# [Assignment]
Go to the line holding "End recording." in the entries below and write out exactly every line down to and including the line holding "more than nineteen".
===== Data under study
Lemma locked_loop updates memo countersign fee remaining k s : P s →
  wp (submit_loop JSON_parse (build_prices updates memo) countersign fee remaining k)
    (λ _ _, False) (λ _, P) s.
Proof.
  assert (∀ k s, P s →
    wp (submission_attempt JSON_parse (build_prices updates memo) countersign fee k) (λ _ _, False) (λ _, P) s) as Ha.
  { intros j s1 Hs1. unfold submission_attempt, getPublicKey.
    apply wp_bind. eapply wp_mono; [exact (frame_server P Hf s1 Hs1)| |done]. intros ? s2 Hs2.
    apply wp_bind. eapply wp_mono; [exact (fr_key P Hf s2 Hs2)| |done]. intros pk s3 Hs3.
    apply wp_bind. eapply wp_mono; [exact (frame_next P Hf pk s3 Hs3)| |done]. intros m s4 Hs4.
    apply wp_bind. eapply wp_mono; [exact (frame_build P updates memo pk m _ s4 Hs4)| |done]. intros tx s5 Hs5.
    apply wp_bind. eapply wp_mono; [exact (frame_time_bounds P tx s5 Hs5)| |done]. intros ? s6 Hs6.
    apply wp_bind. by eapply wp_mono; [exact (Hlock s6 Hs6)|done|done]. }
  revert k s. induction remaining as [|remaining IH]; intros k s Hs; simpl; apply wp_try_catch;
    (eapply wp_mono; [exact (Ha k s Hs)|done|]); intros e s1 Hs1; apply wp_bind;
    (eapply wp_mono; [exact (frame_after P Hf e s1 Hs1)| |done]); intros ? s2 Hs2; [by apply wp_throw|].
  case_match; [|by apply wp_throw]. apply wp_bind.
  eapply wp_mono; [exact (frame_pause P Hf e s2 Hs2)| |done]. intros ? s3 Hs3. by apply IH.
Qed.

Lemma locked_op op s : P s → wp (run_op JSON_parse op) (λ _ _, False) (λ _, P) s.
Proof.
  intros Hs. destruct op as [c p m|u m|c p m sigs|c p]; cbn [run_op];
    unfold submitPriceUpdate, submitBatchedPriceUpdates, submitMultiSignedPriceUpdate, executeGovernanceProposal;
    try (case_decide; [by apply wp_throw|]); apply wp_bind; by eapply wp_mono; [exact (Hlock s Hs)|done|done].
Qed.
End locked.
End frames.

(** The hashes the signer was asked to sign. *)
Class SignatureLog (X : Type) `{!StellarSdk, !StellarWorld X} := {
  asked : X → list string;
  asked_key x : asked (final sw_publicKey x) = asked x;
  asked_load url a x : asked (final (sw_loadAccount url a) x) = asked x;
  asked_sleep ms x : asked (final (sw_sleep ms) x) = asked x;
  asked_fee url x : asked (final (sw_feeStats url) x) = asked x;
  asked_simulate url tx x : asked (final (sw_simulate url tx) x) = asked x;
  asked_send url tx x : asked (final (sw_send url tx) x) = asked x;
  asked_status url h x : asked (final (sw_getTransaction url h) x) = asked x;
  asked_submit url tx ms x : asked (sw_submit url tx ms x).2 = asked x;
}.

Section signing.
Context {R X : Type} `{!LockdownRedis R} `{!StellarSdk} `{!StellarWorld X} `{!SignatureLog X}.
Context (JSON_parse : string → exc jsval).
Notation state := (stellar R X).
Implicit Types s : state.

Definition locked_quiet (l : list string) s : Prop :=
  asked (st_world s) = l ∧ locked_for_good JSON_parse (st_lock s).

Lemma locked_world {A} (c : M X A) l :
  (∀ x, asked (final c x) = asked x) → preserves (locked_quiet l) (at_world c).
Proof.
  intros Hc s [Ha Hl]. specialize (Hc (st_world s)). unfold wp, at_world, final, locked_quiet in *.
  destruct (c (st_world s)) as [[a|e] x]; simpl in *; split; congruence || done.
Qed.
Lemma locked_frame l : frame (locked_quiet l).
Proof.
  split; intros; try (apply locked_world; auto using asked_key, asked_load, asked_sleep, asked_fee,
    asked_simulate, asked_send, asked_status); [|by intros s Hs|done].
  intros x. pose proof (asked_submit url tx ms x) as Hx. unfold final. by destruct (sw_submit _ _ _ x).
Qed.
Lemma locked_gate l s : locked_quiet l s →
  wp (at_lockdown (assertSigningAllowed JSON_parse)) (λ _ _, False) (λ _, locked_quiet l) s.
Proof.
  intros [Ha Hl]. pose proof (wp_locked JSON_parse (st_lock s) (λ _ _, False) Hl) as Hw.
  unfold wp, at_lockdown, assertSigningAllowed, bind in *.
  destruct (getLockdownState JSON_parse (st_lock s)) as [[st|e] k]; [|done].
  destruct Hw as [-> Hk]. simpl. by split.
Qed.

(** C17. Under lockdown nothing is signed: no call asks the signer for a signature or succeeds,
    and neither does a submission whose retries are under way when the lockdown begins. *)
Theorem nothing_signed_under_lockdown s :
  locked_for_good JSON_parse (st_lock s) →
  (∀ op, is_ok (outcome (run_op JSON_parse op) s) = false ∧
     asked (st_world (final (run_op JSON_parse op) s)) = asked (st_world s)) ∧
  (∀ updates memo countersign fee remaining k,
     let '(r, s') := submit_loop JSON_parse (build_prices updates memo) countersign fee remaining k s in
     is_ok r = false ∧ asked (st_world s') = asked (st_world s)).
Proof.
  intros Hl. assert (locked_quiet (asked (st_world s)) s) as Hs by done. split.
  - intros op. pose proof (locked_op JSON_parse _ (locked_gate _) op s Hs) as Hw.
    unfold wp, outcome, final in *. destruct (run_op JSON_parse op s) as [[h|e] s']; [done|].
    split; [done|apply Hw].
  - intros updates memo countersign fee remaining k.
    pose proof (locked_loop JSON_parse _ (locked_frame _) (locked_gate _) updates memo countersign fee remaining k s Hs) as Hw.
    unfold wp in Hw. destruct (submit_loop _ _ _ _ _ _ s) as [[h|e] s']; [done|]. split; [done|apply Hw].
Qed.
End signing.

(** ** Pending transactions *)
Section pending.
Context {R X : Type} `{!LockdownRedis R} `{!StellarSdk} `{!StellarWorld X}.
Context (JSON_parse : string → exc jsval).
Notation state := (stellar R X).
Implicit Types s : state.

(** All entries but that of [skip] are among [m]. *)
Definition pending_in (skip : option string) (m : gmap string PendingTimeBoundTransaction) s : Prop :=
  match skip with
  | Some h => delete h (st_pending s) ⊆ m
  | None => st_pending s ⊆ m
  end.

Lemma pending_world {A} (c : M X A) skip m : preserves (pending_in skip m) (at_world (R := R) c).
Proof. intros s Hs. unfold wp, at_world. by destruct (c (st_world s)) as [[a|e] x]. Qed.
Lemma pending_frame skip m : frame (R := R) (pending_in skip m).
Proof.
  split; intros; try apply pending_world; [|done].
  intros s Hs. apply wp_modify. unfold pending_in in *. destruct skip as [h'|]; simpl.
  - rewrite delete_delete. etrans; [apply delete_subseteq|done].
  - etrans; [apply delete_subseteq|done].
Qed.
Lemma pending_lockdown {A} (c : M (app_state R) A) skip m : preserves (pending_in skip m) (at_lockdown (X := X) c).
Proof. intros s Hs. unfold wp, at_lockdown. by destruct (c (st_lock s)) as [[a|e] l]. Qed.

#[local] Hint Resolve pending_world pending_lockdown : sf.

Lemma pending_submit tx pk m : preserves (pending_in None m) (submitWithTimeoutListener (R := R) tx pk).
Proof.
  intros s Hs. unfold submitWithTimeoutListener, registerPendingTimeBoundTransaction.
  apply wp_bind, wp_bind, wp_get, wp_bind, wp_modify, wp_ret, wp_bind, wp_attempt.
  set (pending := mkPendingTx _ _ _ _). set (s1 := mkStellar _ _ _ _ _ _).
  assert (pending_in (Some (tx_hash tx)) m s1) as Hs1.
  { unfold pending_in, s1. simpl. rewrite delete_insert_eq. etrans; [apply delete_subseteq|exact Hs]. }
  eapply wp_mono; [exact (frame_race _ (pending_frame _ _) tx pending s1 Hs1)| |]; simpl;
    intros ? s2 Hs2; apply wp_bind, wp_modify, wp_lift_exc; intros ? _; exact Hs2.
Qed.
==========
===== Data under study
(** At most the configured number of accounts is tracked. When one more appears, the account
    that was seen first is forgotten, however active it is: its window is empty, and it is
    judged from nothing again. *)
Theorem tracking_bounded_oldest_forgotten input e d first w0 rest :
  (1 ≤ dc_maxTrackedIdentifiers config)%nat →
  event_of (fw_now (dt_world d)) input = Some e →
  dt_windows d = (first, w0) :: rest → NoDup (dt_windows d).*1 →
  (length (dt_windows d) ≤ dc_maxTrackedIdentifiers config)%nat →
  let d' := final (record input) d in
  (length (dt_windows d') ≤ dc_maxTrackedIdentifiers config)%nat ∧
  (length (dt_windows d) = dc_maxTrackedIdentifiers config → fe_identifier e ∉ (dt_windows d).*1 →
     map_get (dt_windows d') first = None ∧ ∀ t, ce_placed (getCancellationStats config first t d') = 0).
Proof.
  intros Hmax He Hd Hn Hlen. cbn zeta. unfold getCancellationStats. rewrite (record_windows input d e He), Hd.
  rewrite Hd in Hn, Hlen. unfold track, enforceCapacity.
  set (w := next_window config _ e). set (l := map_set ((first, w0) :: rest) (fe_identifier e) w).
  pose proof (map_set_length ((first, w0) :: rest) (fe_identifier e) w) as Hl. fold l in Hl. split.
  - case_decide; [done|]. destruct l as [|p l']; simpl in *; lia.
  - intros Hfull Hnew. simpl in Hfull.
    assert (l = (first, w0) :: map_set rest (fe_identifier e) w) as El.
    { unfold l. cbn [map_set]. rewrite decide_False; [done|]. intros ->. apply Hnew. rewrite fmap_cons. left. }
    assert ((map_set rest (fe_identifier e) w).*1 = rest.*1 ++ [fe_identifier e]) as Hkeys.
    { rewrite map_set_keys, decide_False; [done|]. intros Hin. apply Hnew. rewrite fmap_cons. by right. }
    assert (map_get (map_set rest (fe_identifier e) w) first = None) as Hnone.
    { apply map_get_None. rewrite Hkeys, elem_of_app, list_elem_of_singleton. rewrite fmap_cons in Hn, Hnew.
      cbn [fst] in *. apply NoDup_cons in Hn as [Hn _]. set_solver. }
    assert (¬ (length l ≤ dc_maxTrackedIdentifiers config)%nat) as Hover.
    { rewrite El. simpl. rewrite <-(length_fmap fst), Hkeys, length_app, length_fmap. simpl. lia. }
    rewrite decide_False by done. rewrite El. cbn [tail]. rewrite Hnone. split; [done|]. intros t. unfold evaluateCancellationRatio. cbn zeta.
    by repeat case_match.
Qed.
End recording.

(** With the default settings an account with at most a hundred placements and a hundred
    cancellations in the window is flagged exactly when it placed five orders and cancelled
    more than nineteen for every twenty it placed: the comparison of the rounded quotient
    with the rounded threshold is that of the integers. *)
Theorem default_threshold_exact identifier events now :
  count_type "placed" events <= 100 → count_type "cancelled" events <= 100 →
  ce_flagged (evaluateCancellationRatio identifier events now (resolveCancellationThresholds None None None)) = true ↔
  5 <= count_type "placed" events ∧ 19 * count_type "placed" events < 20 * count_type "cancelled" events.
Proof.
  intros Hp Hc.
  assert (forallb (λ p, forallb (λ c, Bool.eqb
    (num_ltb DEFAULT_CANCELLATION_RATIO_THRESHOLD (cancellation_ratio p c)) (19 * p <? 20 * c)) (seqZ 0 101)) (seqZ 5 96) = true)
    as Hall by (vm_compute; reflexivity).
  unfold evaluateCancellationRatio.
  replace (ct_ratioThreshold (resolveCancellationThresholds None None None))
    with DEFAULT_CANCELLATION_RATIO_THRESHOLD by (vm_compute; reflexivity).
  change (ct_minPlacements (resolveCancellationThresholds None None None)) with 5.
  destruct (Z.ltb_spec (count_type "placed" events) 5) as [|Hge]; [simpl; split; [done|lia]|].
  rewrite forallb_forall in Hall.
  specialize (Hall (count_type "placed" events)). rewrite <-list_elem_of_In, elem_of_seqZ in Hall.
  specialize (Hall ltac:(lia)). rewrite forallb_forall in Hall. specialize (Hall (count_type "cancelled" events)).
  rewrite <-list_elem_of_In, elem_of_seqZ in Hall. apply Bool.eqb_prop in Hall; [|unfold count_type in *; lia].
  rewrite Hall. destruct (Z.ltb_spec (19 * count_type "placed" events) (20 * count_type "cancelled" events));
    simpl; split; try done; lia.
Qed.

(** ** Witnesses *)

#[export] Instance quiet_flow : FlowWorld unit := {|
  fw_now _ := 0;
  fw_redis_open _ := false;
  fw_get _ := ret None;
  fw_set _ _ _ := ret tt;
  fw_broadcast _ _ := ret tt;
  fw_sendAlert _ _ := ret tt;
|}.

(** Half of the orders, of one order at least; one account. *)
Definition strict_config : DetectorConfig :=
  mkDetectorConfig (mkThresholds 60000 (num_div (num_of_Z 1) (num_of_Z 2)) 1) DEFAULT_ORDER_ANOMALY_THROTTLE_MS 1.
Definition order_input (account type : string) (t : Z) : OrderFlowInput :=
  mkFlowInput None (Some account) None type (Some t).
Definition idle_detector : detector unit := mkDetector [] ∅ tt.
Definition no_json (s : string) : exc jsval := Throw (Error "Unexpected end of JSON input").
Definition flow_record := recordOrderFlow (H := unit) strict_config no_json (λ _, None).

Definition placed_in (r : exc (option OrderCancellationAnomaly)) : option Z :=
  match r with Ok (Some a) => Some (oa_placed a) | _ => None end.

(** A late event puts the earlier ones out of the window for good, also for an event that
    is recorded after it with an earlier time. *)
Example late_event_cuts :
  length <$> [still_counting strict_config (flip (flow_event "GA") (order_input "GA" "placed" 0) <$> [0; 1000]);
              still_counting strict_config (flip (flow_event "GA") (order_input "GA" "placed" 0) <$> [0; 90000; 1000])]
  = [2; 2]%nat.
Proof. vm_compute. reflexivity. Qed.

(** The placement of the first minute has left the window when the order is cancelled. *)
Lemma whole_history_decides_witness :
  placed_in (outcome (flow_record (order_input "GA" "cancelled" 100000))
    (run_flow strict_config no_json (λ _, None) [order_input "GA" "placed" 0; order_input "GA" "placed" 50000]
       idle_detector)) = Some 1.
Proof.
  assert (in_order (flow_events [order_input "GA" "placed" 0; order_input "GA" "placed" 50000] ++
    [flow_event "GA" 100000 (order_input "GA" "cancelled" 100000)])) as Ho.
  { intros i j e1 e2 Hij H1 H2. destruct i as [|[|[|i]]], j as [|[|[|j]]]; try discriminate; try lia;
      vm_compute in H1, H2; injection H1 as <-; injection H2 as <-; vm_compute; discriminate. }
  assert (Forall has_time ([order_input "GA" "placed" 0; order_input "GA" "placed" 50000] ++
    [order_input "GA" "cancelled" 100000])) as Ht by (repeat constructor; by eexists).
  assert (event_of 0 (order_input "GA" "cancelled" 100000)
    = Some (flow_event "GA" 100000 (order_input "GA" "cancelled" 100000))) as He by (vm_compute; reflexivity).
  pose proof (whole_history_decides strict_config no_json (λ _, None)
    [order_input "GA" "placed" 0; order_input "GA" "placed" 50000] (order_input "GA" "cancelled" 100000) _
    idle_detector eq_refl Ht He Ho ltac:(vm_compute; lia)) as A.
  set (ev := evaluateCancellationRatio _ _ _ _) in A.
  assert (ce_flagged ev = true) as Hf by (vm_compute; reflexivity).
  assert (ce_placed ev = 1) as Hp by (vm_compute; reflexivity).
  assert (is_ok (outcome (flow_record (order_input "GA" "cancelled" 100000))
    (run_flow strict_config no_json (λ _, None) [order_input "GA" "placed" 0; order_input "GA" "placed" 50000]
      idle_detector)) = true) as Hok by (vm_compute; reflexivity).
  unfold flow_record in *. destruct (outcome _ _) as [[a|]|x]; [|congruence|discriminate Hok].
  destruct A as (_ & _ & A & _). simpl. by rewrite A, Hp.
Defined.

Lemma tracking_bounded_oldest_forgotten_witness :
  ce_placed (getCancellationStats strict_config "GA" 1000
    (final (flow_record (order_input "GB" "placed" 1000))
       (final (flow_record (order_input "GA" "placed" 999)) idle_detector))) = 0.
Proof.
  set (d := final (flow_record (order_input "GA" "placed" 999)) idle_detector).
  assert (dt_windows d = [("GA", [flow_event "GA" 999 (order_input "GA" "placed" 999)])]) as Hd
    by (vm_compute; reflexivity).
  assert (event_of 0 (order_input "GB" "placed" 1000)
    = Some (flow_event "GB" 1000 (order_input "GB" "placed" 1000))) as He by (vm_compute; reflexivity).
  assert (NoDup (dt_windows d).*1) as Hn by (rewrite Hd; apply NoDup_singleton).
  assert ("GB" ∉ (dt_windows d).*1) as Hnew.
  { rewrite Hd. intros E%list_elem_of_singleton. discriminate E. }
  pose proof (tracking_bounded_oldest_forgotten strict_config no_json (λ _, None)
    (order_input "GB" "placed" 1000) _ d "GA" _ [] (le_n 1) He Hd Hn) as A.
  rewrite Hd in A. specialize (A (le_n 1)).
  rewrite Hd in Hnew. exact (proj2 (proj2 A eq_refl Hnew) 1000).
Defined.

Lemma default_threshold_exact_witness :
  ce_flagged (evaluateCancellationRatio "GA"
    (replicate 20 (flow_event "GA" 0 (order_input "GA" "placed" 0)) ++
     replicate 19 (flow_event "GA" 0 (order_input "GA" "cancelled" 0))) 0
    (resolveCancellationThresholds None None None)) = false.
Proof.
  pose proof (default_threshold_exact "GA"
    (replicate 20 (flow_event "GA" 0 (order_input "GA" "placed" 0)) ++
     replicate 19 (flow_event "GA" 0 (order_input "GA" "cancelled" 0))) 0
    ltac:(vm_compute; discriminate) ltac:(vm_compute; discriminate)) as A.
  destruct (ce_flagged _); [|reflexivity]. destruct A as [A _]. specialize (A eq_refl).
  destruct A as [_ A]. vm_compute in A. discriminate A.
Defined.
==========
# [Result below]
End recording.

(** With the default settings an account with at most a hundred placements and a hundred
    cancellations in the window is flagged exactly when it placed five orders and cancelled
    more than nineteen for every twenty it placed: the comparison of the rounded quotient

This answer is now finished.